Na guerra de
Tróia, perante a impossibilidade de ocupar aquela cidade com os meios bélicos
de que dispunham, os Gregos usaram de um estratagema. Fingindo que levantavam o
cerco, afastaram-se deixando um grande cavalo de madeira para trás. Os troianos
convenceram-se de que estavam finalmente salvos, trazendo o cavalo para dentro
das muralhas e celebrando a vitória com abundante utilização de álcool.

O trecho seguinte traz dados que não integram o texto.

(** [SimilaritySearch.find_similar_agent]; [similarity_threshold] is the
    attribute set by the constructor. *)
Definition find_similar_agent (similarity_threshold : R) (query_description : string)
    (agents : list dict) : option dict :=
  match agents with
  | [] => None
  | _ =>
      let '(best_agent, best_score) :=
        scan (_calculate_similarity query_description) agents in
      if Rge_dec best_score similarity_threshold then
        match best_agent with
        | Some agent => if nonempty agent then Some agent else None
        | None => None
        end
      else None
  end.

(** An entry of the list [get_similarity_scores] builds, before the list is
    sorted: the agent, its [similarity_score] and [meets_threshold]. *)
Definition similarity_entry (similarity_threshold : R) (query_description : string)
    (agent : dict) : dict * R * bool :=
  let score := _calculate_similarity query_description agent in
  (agent, score, if Rge_dec score similarity_threshold then true else false).

(** The default of the constructor argument [similarity_threshold]. *)
Definition default_threshold : R := 0.09%R.

(** [earliest_best score_of agents i a]: [a] is the record at index [i], no
    record scores more than [a], and every record before [i] scores less. *)
Definition earliest_best (score_of : dict -> R) (agents : list dict)
    (i : nat) (a : dict) : Prop :=
  agents !! i = Some a /\
  (forall j b, agents !! j = Some b -> (score_of b <= score_of a)%R) /\
  (forall j b, (j < i)%nat -> agents !! j = Some b -> (score_of b < score_of a)%R).

(** [results.sort(key=lambda x: x["similarity_score"], reverse=True)] puts
    [x] into a list that is already sorted. The sort of Python is stable, also
    with [reverse=True]: an entry goes behind the entries of the same score
    that came before it. *)
Fixpoint insert_by_score (x : dict * R * bool) (sorted : list (dict * R * bool))
    : list (dict * R * bool) :=
  match sorted with
  | [] => [x]
  | y :: rest =>
      if Rgt_dec (snd (fst x)) (snd (fst y)) then x :: sorted
      else y :: insert_by_score x rest
  end.

Definition sort_by_score (results : list (dict * R * bool))
    : list (dict * R * bool) :=
  fold_left (fun sorted x => insert_by_score x sorted) results [].

(** [SimilaritySearch.get_similarity_scores] *)
Definition get_similarity_scores (similarity_threshold : R)
    (query_description : string) (agents : list dict) : list (dict * R * bool) :=
  sort_by_score
    (List.map (similarity_entry similarity_threshold query_description) agents).

(** A list of entries by decreasing score. *)
Fixpoint decreasing (l : list (dict * R * bool)) : Prop :=
  match l with
  | [] => True
  | x :: rest =>
      Forall (fun y => (snd (fst y) <= snd (fst x))%R) rest /\ decreasing rest
  end.

End SimilaritySearch.

(** ** similarity_search.py in binary64 *)

(** The scores as the code computes them, in the arithmetic of [float] and
    [np.float64]. The counts are integers and exact; a count becomes a
    binary64 number where the code divides it or takes a root of it. *)
Module Binary64.
Import Text Py SimilaritySearch.

(** [float(n)] for a count [n]; the counts of a text are below 2^53, where
    the conversion is exact. *)
Definition of_count (n : nat) : float :=
  PrimFloat.of_uint63 (Uint63.of_Z (Z.of_nat n)).

(** [SimilaritySearch._jaccard_similarity] *)
Definition _jaccard_similarity (text1 text2 : string) : float :=
  let tokens1 := tokens text1 in
  let tokens2 := tokens text2 in
  if is_empty tokens1 && is_empty tokens2 then 1.0%float
  else if is_empty tokens1 || is_empty tokens2 then 0.0%float
  else
    let intersection := size (tokens1 ∩ tokens2) in
    let union := size (tokens1 ∪ tokens2) in
    if (0 <? union)%nat then (of_count intersection / of_count union)%float
    else 0.0%float.

(** [SimilaritySearch._keyword_overlap_similarity] *)
Definition _keyword_overlap_similarity (text1 text2 : string) : float :=
  let keywords1 := keywords text1 in
  let keywords2 := keywords text2 in
  if is_empty keywords1 && is_empty keywords2 then 1.0%float
  else if is_empty keywords1 || is_empty keywords2 then 0.0%float
  else
    let overlap := size (keywords1 ∩ keywords2) in
    let max_possible := Nat.max (size keywords1) (size keywords2) in
    if (0 <? max_possible)%nat then (of_count overlap / of_count max_possible)%float
    else 0.0%float.

(** [np.linalg.norm] of an integer vector: the root of the sum of the
    squares, which is an integer. *)
Definition norm (v : list nat) : float := PrimFloat.sqrt (of_count (dot v v)).

(** [SimilaritySearch._cosine_similarity_simple] *)
Definition _cosine_similarity_simple (text1 text2 : string) : float :=
  let words1 := words text1 in
  let words2 := words text2 in
  let vocab := vocabulary words1 words2 in
  match vocab with
  | [] => 1.0%float
  | _ =>
      let vec1 := frequencies words1 vocab in
      let vec2 := frequencies words2 vocab in
      let dot_product := dot vec1 vec2 in
      let magnitude1 := norm vec1 in
      let magnitude2 := norm vec2 in
      if (magnitude1 =? 0)%float || (magnitude2 =? 0)%float then 0.0%float
      else (of_count dot_product / (magnitude1 * magnitude2))%float
  end.

(** [sum(score * weight for score, weight in zip(scores, weights))]: [sum]
    adds from the left, to [total]. *)
Fixpoint weighted_sum (total : float) (scores weights : list float) : float :=
  match scores, weights with
  | score :: scores', weight :: weights' =>
      weighted_sum (total + score * weight)%float scores' weights'
  | _, _ => total
  end.

(** [min(a, b)]: [b] when [b < a], else [a]. *)
Definition min (a b : float) : float := if (b <? a)%float then b else a.

(** The last two lines of [_calculate_similarity], on the three scores. *)
Definition weighted_score (scores : list float) : float :=
  weighted_sum 0 scores [0.4; 0.3; 0.3]%float.

(** [SimilaritySearch._calculate_similarity] *)
Definition _calculate_similarity (query : string) (agent : dict) : float :=
  let agent_text := agent_text agent in
  let scores := [ _jaccard_similarity query agent_text;
                  _keyword_overlap_similarity query agent_text;
                  _cosine_similarity_simple query agent_text ] in
  min (weighted_score scores) 1.0.

(** One turn of the loop of [find_similar_agent]: [score > best_score]. *)
Definition scan_step (score_of : dict -> float) (best : option dict * float)
    (agent : dict) : option dict * float :=
  let score := score_of agent in
  if (snd best <? score)%float then (Some agent, score) else best.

Enquanto descansavam dos festejos, soldados gregos saíram do cavalo, abriram os
portões da cidade e permitiram finalmente a entrada do exército grego que assim
destruiu Tróia.
Há cerca de uma
semana, as eleições gregas alteraram profundamente a correlação de forças
políticas no país. O Syriza, um bloco radical formado por diversas tendências
de extrema esquerda, à semelhança do português “Bloco de Esquerda”, obteve
36,3% dos votos expressos, quando em 2012 tinha obtido 26,9%. O partido Socialista
Grego chamado PASOK que em 2009 tinha mais de 40% dos votos, depois de ter
estado anos a fio no poder e se ter visto forçado a chamar a Troika, viu-se
agora reduzido à quase extinção, com 4,7% dos votos, depois de ter tido 12,3%
em 2012. O partido de centro direita “Nova Democracia” passou de 29,7% em 2012
para 27,8% nestas eleições. A abstenção teve um valor superior ao dos votos no
Syriza. As alterações eleitorais mais expressivas têm portanto a ver com a
subida do Syrisa em quase 10%, a descida a pique do partido Socialista PAZOK em
quase 8% e numa grande abstenção.
Claro que, quando
há eleições democráticas, a Democracia ganha sempre. Ao contrário do que se viu
por toda a comunicação social e nos comentários à esquerda mas
surpreendentemente também à direita, não é por o Syriza ter ganho as eleições
que a Democracia venceu; nas eleições anteriores também ganhou e ganhará nas
próximas eleições qualquer que seja o resultado, se as houver, claro.
O Syriza ganhou, propondo
aos gregos um programa chamado anti-austeridade, que basicamente atira para o
caixote do lixo todos os compromissos assumidos anteriormente pela Grécia, com
vista a levar os índices das suas finanças públicas para dentro dos limites
determinados pela União Europeia, em termos essencialmente de dívida pública e
de défice orçamental. Entre as promessas do Syriza, contavam-se o aumento do
salário mínimo de 580 para 751 euros, a abolição de taxas na saúde, a
electricidade gratuita para 300.000 lares, a recontratação de 10.000
funcionários públicos, reposição de subsídios aos pensionistas, etc. Claro que
ainda incluíam o perdão substancial da dívida pública grega, sujeitando o
pagamento da restante ao crescimento económico, a inclusão de um período de
carência no pagamento da dívida, a exclusão do investimento público das
restrições do pacto de estabilidade e crescimento, etc. Estas últimas não
dependem, obviamente do governo grego e sim dos parceiros europeus que teriam
de pagar todo esse dinheiro para a Grécia voltar a ter a “qualidade” de vida
que tinha antes da negociação com a Troika lhe ter levado a austeridade.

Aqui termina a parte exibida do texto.